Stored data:
• • • •

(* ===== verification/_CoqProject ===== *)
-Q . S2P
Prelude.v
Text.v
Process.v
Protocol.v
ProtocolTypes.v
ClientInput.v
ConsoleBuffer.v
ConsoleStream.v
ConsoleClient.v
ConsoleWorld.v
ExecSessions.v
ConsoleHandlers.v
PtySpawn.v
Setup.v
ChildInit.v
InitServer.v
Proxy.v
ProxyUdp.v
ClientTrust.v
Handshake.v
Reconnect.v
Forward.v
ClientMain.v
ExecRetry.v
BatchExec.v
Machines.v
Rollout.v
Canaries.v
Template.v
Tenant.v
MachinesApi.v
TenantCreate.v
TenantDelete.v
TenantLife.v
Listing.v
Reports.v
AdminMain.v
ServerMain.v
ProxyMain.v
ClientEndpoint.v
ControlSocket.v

• • • •

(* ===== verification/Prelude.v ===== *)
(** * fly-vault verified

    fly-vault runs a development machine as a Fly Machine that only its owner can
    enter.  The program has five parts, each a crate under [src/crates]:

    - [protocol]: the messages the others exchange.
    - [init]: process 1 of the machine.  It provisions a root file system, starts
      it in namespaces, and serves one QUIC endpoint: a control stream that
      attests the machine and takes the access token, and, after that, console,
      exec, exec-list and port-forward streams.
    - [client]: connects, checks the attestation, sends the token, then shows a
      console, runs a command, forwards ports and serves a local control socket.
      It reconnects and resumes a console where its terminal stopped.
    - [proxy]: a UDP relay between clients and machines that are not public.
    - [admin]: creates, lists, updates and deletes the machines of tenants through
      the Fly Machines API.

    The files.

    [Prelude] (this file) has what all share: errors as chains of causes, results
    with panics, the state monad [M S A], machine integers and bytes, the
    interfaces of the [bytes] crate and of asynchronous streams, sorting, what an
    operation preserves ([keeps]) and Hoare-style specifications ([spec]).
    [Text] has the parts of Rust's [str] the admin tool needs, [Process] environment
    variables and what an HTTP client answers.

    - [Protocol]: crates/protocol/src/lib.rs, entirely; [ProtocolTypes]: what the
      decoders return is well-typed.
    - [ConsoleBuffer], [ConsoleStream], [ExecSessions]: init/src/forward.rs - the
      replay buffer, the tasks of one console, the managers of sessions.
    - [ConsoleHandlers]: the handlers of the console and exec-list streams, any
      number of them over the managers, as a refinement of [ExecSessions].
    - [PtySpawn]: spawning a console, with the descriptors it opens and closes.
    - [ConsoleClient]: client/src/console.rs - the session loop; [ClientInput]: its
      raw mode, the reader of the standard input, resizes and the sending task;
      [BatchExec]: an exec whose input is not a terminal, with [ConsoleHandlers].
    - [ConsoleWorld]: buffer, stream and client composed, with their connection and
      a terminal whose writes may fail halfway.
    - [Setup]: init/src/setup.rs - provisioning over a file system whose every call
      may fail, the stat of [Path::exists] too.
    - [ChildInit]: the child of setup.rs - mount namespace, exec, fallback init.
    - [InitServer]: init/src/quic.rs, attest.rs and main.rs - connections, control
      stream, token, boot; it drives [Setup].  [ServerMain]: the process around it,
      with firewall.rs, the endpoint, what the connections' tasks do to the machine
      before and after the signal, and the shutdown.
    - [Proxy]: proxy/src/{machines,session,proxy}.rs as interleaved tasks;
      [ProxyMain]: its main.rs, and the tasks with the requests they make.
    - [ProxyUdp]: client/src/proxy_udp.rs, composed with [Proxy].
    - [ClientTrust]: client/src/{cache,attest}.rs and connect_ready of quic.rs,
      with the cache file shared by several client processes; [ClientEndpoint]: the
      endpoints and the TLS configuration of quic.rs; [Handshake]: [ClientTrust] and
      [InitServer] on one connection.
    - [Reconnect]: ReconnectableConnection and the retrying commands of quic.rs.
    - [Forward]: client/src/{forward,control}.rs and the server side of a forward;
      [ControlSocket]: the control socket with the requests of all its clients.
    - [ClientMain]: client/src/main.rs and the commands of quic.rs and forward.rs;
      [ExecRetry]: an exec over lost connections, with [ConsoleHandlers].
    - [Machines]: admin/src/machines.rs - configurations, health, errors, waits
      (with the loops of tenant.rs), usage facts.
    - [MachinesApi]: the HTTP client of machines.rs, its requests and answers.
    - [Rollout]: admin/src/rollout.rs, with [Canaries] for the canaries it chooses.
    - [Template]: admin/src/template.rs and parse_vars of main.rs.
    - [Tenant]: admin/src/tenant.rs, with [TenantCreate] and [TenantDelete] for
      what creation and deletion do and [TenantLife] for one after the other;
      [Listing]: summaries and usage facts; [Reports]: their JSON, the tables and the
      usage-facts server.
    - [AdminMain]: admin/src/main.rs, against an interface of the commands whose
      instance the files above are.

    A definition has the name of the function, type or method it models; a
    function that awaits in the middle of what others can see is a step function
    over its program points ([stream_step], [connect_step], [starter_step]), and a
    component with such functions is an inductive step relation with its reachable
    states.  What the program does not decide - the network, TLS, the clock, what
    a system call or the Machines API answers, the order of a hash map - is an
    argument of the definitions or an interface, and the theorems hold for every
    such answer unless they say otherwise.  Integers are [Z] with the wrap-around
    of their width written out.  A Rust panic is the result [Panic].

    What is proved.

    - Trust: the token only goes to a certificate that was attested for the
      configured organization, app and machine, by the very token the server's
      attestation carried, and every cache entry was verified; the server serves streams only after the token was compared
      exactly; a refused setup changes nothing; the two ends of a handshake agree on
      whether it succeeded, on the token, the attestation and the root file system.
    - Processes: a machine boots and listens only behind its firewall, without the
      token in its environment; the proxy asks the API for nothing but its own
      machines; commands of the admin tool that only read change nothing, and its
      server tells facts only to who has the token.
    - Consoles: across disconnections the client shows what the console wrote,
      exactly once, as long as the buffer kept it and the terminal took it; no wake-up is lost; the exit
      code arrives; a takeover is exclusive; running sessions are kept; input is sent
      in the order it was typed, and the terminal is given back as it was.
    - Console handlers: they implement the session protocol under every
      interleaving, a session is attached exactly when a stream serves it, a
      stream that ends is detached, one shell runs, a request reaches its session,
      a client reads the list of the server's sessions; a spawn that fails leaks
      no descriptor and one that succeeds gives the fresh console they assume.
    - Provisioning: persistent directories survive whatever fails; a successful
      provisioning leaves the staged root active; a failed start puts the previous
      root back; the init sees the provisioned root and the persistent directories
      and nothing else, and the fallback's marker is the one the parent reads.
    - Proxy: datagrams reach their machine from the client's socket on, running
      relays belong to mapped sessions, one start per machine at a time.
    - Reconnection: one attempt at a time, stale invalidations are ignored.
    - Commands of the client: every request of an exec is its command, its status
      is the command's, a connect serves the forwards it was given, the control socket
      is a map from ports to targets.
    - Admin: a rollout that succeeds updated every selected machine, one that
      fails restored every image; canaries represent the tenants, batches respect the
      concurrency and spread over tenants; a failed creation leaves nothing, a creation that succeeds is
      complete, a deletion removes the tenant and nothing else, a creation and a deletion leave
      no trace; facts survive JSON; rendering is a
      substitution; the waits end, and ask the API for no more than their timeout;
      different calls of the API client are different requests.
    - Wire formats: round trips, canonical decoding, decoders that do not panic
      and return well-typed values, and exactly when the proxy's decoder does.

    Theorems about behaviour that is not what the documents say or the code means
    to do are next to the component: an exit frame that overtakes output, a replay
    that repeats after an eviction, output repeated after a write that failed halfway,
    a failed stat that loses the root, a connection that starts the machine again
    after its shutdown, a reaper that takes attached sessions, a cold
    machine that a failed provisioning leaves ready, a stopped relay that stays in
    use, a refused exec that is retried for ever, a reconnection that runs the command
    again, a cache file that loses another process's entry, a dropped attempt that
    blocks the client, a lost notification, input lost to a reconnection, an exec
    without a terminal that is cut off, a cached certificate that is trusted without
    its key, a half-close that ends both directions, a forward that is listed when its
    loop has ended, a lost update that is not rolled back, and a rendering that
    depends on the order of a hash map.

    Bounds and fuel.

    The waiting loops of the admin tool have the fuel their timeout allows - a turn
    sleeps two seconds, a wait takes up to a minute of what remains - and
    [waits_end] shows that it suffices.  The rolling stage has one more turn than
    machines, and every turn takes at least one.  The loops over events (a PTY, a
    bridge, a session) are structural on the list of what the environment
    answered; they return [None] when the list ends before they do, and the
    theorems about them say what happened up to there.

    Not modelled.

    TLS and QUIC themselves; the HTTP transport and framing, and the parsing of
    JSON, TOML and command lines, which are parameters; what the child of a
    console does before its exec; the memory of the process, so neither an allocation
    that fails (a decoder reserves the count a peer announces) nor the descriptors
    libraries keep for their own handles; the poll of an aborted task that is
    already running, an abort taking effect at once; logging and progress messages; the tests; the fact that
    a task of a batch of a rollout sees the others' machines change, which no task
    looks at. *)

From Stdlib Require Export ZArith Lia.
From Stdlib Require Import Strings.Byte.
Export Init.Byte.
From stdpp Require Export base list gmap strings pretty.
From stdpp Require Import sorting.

• • • •

What is expected:
Only lines holding the word "Reports" belong in the answer; copy all of them from the records.

Written response:
Reports.v
      [Listing]: summaries and usage facts; [Reports]: their JSON, the tables and the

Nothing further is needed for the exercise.